*** Begin section ***

(** * A* search over a geographic graph (a_star.c)

    A shallow embedding of [a_star.c]: the adjacency lists, the graph
    constructors, the cost bookkeeping and the search loop, followed by the
    properties of the search that the design document states.

    Conventions.
    - A C [double] is a binary64 value of [PrimFloat]; [sqrt] is the
      correctly rounded square root and [pow (x, 2)] the correctly rounded
      square.  C does not fix the last bit of [pow]: the exact values
      stated below are of runs on which every square is exact, and the
      other facts are about signs, zeros and symmetry.
    - A node number is an index into [graph->nodes]; it is a [nat] here, and
      an index that is out of range or that designates a slot still [NULL]
      makes the operation [Fault] (the C code dereferences it unchecked).
      A negative [int], which the C code dereferences unchecked as well,
      is not a value of the model: nothing below is about one.
    - A linked [intlist_t] is a [list nat].
    - [util.h] (the queue and the set) is not part of the file; the queue is
      an interface with the laws of the design document, the set is a
      finite set. *)

From Stdlib Require Import Floats ZArith Lia.
From stdpp Require Import base option list sets gmap strings pretty.
(** In a session reached from the initial one, a task that has made a
    callback is finished; so a task still in flight has made none. *)
Definition log_of_finished (s : Session) : Prop :=
  forall k cb, In (k, cb) (log s) ->
    exists t, tasks s !! k = Some t /\ phase t = Finished.

(** The phase and the abort flag of task [k], when there is one. *)
Definition phase_of (s : Session) (k : nat) : option Phase :=
  phase <$> tasks s !! k.

Definition aborted_of (s : Session) (k : nat) : option bool :=
  aborted <$> tasks s !! k.

(** Empty or made of white space only. *)
Definition blank (s : jsstring) : bool := forallb is_js_space s.

(** Strings of character codes below 128, for readable examples. *)
Definition lang_en : jsstring := [101; 110]%N.                (* "en" *)
Definition lang_ja : jsstring := [106; 97]%N.                 (* "ja" *)
Definition lang_ko : jsstring := [107; 111]%N.                (* "ko" *)
Definition text_hello : jsstring := [104; 101; 108; 108; 111]%N.   (* "hello" *)
Definition text_ok : jsstring := [79; 75]%N.                  (* "OK" *)

(** A network on which every request succeeds at once, transcription with
    [transcript] and the translation to [lang] with [reply lang]. *)
Definition always_ok (transcript : jsstring) (reply : jsstring -> jsstring) : Network :=
  fun _ ep _ =>
    match ep with
    | Transcribe => Response true text_ok (Json (Some transcript))
    | Translate lang => Response true text_ok (Json (Some (reply lang)))
    end.

(** An utterance under the default options: seven steady frames at 0.05
    (896 ms) and one silent frame, which ends the segment at 1024 ms. *)
Definition utterance : list Event :=
  map EvAudio (replicate 7 (steady (1 # 20)) ++ [steady 0]).

(** One task on its own: the promises awaited by runners [ws] settle in
    that order and nothing aborts the task. *)
Fixpoint run_task (o : Opts) (answers : Endpoint -> nat -> FetchOutcome)
    (t : Task) (ws : list nat) : Task * list Callback :=
  match ws with
  | [] => (t, [])
  | w :: ws' =>
      let '(t1, c1) := settle_task o answers t w in
      let '(t2, c2) := run_task o answers t1 ws' in
      (t2, c1 ++ c2)
  end.

Definition busy_lang (w : Worker) : option jsstring :=
  match w with
  | Busy lang _ => Some lang
  | Exited => None
  end.

(** A suspended call of [fetchWithRetry(..., 2, ...)] then [res.json()] that
    is where the undisturbed request would be. *)
Definition on_track (answers : nat -> FetchOutcome) (c : Call) : Prop :=
  match c with
  | AwaitFetch 0 => True
  | AwaitFetch 1 => exists e, fetch_result false (answers 0%nat) = inl e
  | AwaitFetch _ => False
  | AwaitDelay 0 => exists e, fetch_result false (answers 0%nat) = inl e
  | AwaitDelay _ => False
  | AwaitJson b => fetchWithRetry answers 2 = inr b
  end.

Definition worker_on_track (answers : Endpoint -> nat -> FetchOutcome) (w : Worker) : Prop :=
  match w with
  | Busy lang c => on_track (answers (Translate lang)) c
  | Exited => True
  end.

(** The pool while no signal is aborted: every target is translated
    ([done]), in translation or queued; the results are the translations of
    the targets done; a runner has only left when the queue was empty. *)
Record pool_inv (answers : Endpoint -> nat -> FetchOutcome) (outs : list jsstring)
    (p : Pool) (done : list jsstring) : Prop := {
  inv_targets : done ++ omap busy_lang (workers p) ++ queue p ≡ₚ outs;
  inv_results : results p ≡ₚ omap (translateOne answers) done;
  inv_tracks : Forall (worker_on_track answers) (workers p);
  inv_queue : queue p <> [] -> Forall (fun w => is_exited w = false) (workers p)
}.

(** Steps a suspended call can still take, at most. *)
Definition call_measure (c : Call) : nat :=
  match c with
  | AwaitFetch 0 => 4
  | AwaitFetch _ => 2
  | AwaitDelay _ => 3
  | AwaitJson _ => 1
  end.

Definition worker_measure (w : Worker) : nat :=
  match w with
  | Busy _ c => call_measure c
  | Exited => 0
  end.

Definition pool_measure (p : Pool) : nat :=
  sum_list (worker_measure <$> workers p) + 5 * length (queue p).

(** A task that translates, or has delivered, as the translations in target
    order require. *)
Definition dispatch_inv (o : Opts) (answers : Endpoint -> nat -> FetchOutcome)
    (transcript : jsstring) (t : Task) (cbs : list Callback) : Prop :=
  aborted t = false
  /\ ((exists p done,
         phase t = Translating transcript p
         /\ pool_inv answers (outputs o) p done
         /\ workers p <> []
         /\ cbs = [])
      \/ (phase t = Finished
          /\ cbs = [OnResult transcript (in_target_order answers (outputs o))])).

(** A task that awaits the body of a successful transcription response. *)
Definition awaiting_transcript (text : option jsstring) : Task :=
  {| aborted := false;
     phase := Stt (AwaitJson (Json text));
     upload := [];
     stats := {| st_durMs := 0; st_voicedMs := 0; st_voicedFraction := 0; st_peak := 0 |} |}.

(** The comparator that a key induces, and its order. *)
Definition cmp_by {A} (key : A -> Z) (a b : A) : Z := key a - key b.

Definition key_le {A} (key : A -> Z) (a b : A) : Prop := key a <= key b.

(** An event that aborts the request in [reqCtrlRef]: the teardown, or a
    frame that ends a segment which passes the gates. *)
Definition aborting (o : Opts) (sys : System) (e : Event) : Prop :=
  match e with
  | EvCleanup => True
  | EvAudio f =>
      exists snap wav st,
        snd (vad_step o (seg sys) f) = Some snap /\ gate o snap = Upload wav st
  | EvSettle _ _ => False
  end.

(** Only the request in [reqCtrlRef] can still have a live signal. *)
Definition single_live_request (s : Session) : Prop :=
  forall k t, tasks s !! k = Some t -> aborted t = false -> reqCtrl s = Some k.

(* ===================================================================== *)
(** ** More of the code: the health-check encoder of the application *)
(* ===================================================================== *)

(** [encodeWavFromFloat32(float32, sampleRate)] of the application file: the
    conversion loop of [floatTo16BitPCM] and the header of [encodeWav]
    written once more, with the format tag and the channel count stored by
    [setUint16] and a local [writeString].  The [Blob] around the buffer is
    left out. *)
Definition encodeWavFromFloat32 (float32 : list Q) (sampleRate : Z) : list Z :=
  let pcm16 := map pcm16_of float32 in
  let bytesPerSample := 2 in
  let blockAlign := 1 * bytesPerSample in
  let byteRate := sampleRate * blockAlign in
  let dataSize := Z.of_nat (length pcm16) * bytesPerSample in
  let buffer := replicate (44 + Z.to_nat dataSize) 0 in
  let view := writeString buffer 0 str_RIFF in
  let view := setUint32 view 4 (36 + dataSize) in
  let view := writeString view 8 str_WAVE in
  let view := writeString view 12 str_fmt in
  let view := setUint32 view 16 16 in
  let view := setUint16 view 20 1 in
  let view := setUint16 view 22 1 in
  let view := setUint32 view 24 sampleRate in
  let view := setUint32 view 28 byteRate in
  let view := setUint16 view 32 blockAlign in
  let view := setUint16 view 34 16 in
  let view := writeString view 36 str_data in
  let view := setUint32 view 40 dataSize in
  write_samples view 44 pcm16.

(** A byte of a [DataView]. *)
Definition is_byte (b : Z) : Prop := 0 <= b < 256.

(* ===================================================================== *)
(** ** More of the code: a request run to its end *)
(* ===================================================================== *)

(** The awaited promises of one call settle one after the other, at most
    [fuel] of them. *)
Fixpoint call_run (fuel tries : nat) (aborted : bool) (answers : nat -> FetchOutcome)
    (c : Call) : Settled :=
  match fuel with
  | O => Pending c
  | S fuel' =>
      match call_step tries aborted answers c with
      | Pending c' => call_run fuel' tries aborted answers c'
      | settled => settled
      end
  end.

(** What the straight-line code returns or throws, as a settled call. *)
Definition settled_of (r : Err + option jsstring) : Settled :=
  match r with
  | inr text => Returned text
  | inl e => Threw e
  end.

(** Attempt [i] fails (the fetch rejects or the response is not ok). *)
Definition attempt_fails (answers : nat -> FetchOutcome) (i : nat) : Prop :=
  exists e, fetch_result false (answers i) = inl e.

*** End section ***

-- Work to be completed --
Every line of the listing above that includes "sampleRate" should be copied out.

-- Response --
(** [encodeWavFromFloat32(float32, sampleRate)] of the application file: the
Definition encodeWavFromFloat32 (float32 : list Q) (sampleRate : Z) : list Z :=
  let byteRate := sampleRate * blockAlign in
  let view := setUint32 view 24 sampleRate in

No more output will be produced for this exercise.